Arrivant tout juste pour travailler avec Roy Stryker à la Direction de l’Administration du Ministère de l’Intérieur, Carl Mydans se trouvait à Hollywood en vrai gentleman, couvrant l’industrie du cinéma avec un nouvel appareil photo de 35 mm, à prendre quelques photographies improvisées. Il amena la peur dans le cœur des producteurs et des stars.
Carl Mydans: En 1937, j’étais le premier photographe de Life à Hollywood. Ces jours-là quand ils avaient fini de tourner une scène, quelqu’un criait «Stills!» et le photographe du studio arrivait avec sa caméra 8×10 pouces perché sur un grand trépied en bois pour y créer une image à partir d’un grand négatif et en faire une impression très vive. Je ne prenais pas de photos de ces scènes produites avec soin, des scènes figées.

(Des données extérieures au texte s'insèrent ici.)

(* ===== verification/Cpg.v ===== *)
(** * The code property graph and its versioned encoding ([analysis/ordering.py])

    [CPG], [validate_cpg] and [encode_graph]: the framed byte encoding that the
    canonical identities hash.  The abstract graph [agraph] (ids, label bytes,
    typed edges) is the reference the encoder refines. *)
From stdpp Require Import base tactics list gmap strings.
From Stdlib Require Import ZArith Lia.
From S2P Require Import Prelude PyData Budget.

Open Scope Z_scope.
Open Scope budget_scope.

(** ** Data *)

Record CPGNode := mkNode {
  node_id : Z;
  kind : pystr;
  operator_or_literal : pystr;
  resolved_fqn : pystr;
  enclosing_decl_fqn : pystr;
  structural_path : pystr
}.

Record CPGEdge := mkEdge { src : Z; dst : Z; edge_kind : pystr }.

Record CPG := mkCPG { nodes : list CPGNode; edges : list CPGEdge }.

#[export] Instance CPGNode_eq_dec : EqDecision CPGNode.
Proof. solve_decision. Defined.
#[export] Instance CPGEdge_eq_dec : EqDecision CPGEdge.
Proof. solve_decision. Defined.

Definition empty_cpg : CPG := mkCPG [] [].

(** [CPG.add_node]: the id is the current number of nodes. *)
Definition add_node (g : CPG) (k op fqn encl path : pystr) : CPG * Z :=
  let nid := Z.of_nat (length (nodes g)) in
  (mkCPG (nodes g ++ [mkNode nid k op fqn encl path]) (edges g), nid).

(** [CPG.add_edge] *)
Definition add_edge (g : CPG) (s d : Z) (k : pystr) : CPG :=
  mkCPG (nodes g) (edges g ++ [mkEdge s d k]).

(** ** Encoding primitives *)

Definition u64_bytes (v : Z) : pybytes := to_bytes 8 v.

#[global] Arguments u64_bytes : simpl never.

(** [_u64] *)
Definition _u64 (value : Z) : M pybytes :=
  if (0 <=? value) && (value <? 2 ^ 64) then ret (u64_bytes value)
  else raise (ValueError "graph integer must be unsigned 64-bit").

(** [value.encode("utf-8", errors="strict")] *)
Definition py_encode (s : pystr) : M pybytes :=
  match utf8_encode s with
  | Some bs => ret bs
  | None => raise UnicodeEncodeError
  end.

Definition len {A} (l : list A) : Z := Z.of_nat (length l).

(** [_text] *)
Definition _text (value : pystr) : M pybytes :=
  encoded ⇠ py_encode value;
  n ⇠ _u64 (len encoded);
  ret (n ++ encoded).

(** [_label] *)
Definition _label (node : CPGNode) : M pybytes :=
  parts ⇠ mapM _text [kind node; operator_or_literal node; resolved_fqn node;
                      enclosing_decl_fqn node];
  ret (concat parts).

(** [if budget: budget.check()] *)
Definition check_if (budgeted : bool) : M unit := if budgeted then check else ret tt.

(** [validate_cpg]: the tests on the instance fields of the dataclasses hold of
    every value of the record types and are not repeated. *)
Definition validate_node (budgeted : bool) (seen : gset Z) (node : CPGNode) : M (gset Z) :=
  check_if budgeted ;;;
  _u64 (node_id node) ;;;
  (if decide (node_id node ∈ seen) then raise (ValueError "duplicate CPG node ID") else
   _label node ;;;
   _text (structural_path node) ;;;
   ret ({[node_id node]} ∪ seen)).

Definition validate_edge (budgeted : bool) (seen : gset Z) (edge : CPGEdge) : M unit :=
  check_if budgeted ;;;
  _u64 (src edge) ;;;
  _u64 (dst edge) ;;;
  (if decide (src edge ∈ seen /\ dst edge ∈ seen) then
     match edge_kind edge with
     | [] => raise (ValueError "CPG edge kind must be nonempty")
     | _ => _text (edge_kind edge) ;;; ret tt
     end
   else raise (ValueError "CPG edge references a missing node")).

Definition validate_cpg (budgeted : bool) (g : CPG) : M unit :=
  seen ⇠ foldM (validate_node budgeted) ∅ (nodes g);
  forM (validate_edge budgeted seen) (edges g).

(** Position of a node in an order: [{node: i for i, node in enumerate(order)}]. *)
Definition rank (order : list Z) (n : Z) : Z := Z.of_nat (default O (index_of n order)).

Definition ids (g : CPG) : list Z := map node_id (nodes g).

(** [{node.node_id: node for node in cpg.nodes}] *)
Definition by_id (g : CPG) : gmap Z CPGNode :=
  list_to_map (map (fun n => (node_id n, n)) (nodes g)).

(** The tuples [(kind, src, dst)], in Python's tuple order. *)
Definition edge_leb : pybytes * Z * Z -> pybytes * Z * Z -> bool :=
  pair_leb (pair_leb bytes_leb Z.leb) Z.leb.

#[export] Instance edge_leb_total : TotalLe edge_leb := pair_leb_total (pair_leb bytes_leb Z.leb) Z.leb _ _.
#[export] Instance edge_leb_anti : AntiLe edge_leb := pair_leb_anti (pair_leb bytes_leb Z.leb) Z.leb _ _.

Definition graph_magic : pybytes := str "SCANIPY-CANONICAL-GRAPH/2" ++ [10].

Definition encode_node_at (budgeted : bool) (m : gmap Z CPGNode) (n : Z) : M pybytes :=
  check_if budgeted ;;;
  match m !! n with
  | Some node => _label node
  | None => raise KeyError
  end.

Definition encode_edge (budgeted : bool) (e : pybytes * Z * Z) : M pybytes :=
  check_if budgeted ;;;
  nk ⇠ _u64 (len e.1.1);
  s ⇠ _u64 e.1.2;
  d ⇠ _u64 e.2;
  ret (nk ++ e.1.1 ++ s ++ d).

(** [encode_graph] *)
Definition encode_graph (budgeted : bool) (g : CPG) (order : list Z) : M pybytes :=
  validate_cpg budgeted g ;;;
  (let m := by_id g in
   if negb (bool_decide (length order = length (map_to_list m)) &&
            bool_decide (list_to_set order =@{gset Z} dom m))
   then raise (ValueError "graph encoding requires a complete node permutation")
   else
     n_nodes ⇠ _u64 (len order);
     labels ⇠ mapM (encode_node_at budgeted m) order;
     raw ⇠ mapM (fun e => k ⇠ py_encode (edge_kind e);
                          ret (k, rank order (src e), rank order (dst e))) (edges g);
     let es := py_sorted edge_leb raw in
     n_edges ⇠ _u64 (len es);
     parts ⇠ mapM (encode_edge budgeted) es;
     check_if budgeted ;;;
     ret (graph_magic ++ n_nodes ++ concat labels ++ n_edges ++ concat parts)).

Je prenais des photos derrière la production avec mon petit Contax de 35 mm, et cela les inquiétait. La nouvelle se répandit que ce nouvel arrivé de Life avait été envoyé de New York pour détruire les illusions d’Hollywood fabriqué à partir de leurs scènes en papier mâché.
Il y avait vraiment une grande hostilité envers moi sur un grand nombre des lots. La rumeur circulait aussi et disait que j’avais enfreint les règles en prenant des photos sans adhérer au syndicat. Je l’ai rapporté à New York et ils ont dit, « adhérez au syndicat. » Certains de mes amis sur le site de Paramount m’ont pris à part et ils me dirent: «Regardez, Carl, vous ne pouvez pas adhérer au syndicat tant que les registres ne sont pas ouverts. »
Je leur ai dit, « La loi dit que registres doivent être ouverts une fois par an, il est donc possible que je profite de l’occasion pour demander mon adhésion. »
Un autre ami me pris à part et il me dit: «Laissez-moi vous dire quelque chose. Les registres ne sont ouverts qu’une fois par an mais ils s’ouvrent au sous-sol chez quelqu’un, quelque part à Hollywood. Essayez de savoir où. » Finalement, nous finissions par trouver un terrain d’entente. Le syndicat a accepté de laisser Life faire des photos sur les studios à condition qu’un homme du syndicat soit présent. Il pourrait s’asseoir dans un coin, fumer un cigare et lire un journal, du moment que nous avions payé pour sa présence. Cette règle a commencé avec moi, et c’est toujours la même règle aujourd’hui.
J’ai eu d’autres problèmes à Hollywood. Au début, les acteurs et actrices ont soutenu les photographes syndicaux. La première fois que je suis allé photographier Carole Lombard, elle m’a dit, «J’espère que vous comprenez ma règle ici. Si quelqu’un me photographie, toutes les images doivent m’être montrées. Je vais décider de ce qui peut être utilisé, et les images que je ne veux pas garder, je vais en déchirer les coins. »
Je lui ai apporté mon premier lot de photos. Elle me reçut assez froidement, elle s’assit avec les photos et les regarda. Puis, sans lever la tête vers moi, elle déchira les quatre coins de chaque impression. Je suis sorti de son bureau avec un véritable malaise. Mais quelques semaines plus tard, j’ai été invité à revenir et à la photographier de nouveau. Je ne sais pas ce qui se passait dans les coulisses mais elle m’a reçu très gentiment. Je l’ai photographiée et je lui ai ramené toutes les impressions que j’avais faites. Elle approuva chacune d’entre elles. »
[Interview daté du 9 janvier 1992, John Loengard, publié en intégralité dans Bullfinch Press book, LIFE Photographers: What They Saw, publié en 1998. The photograph, by Carl Mydans © 1936 Time Inc., is courtesy The LIFE Gallery of Photography.]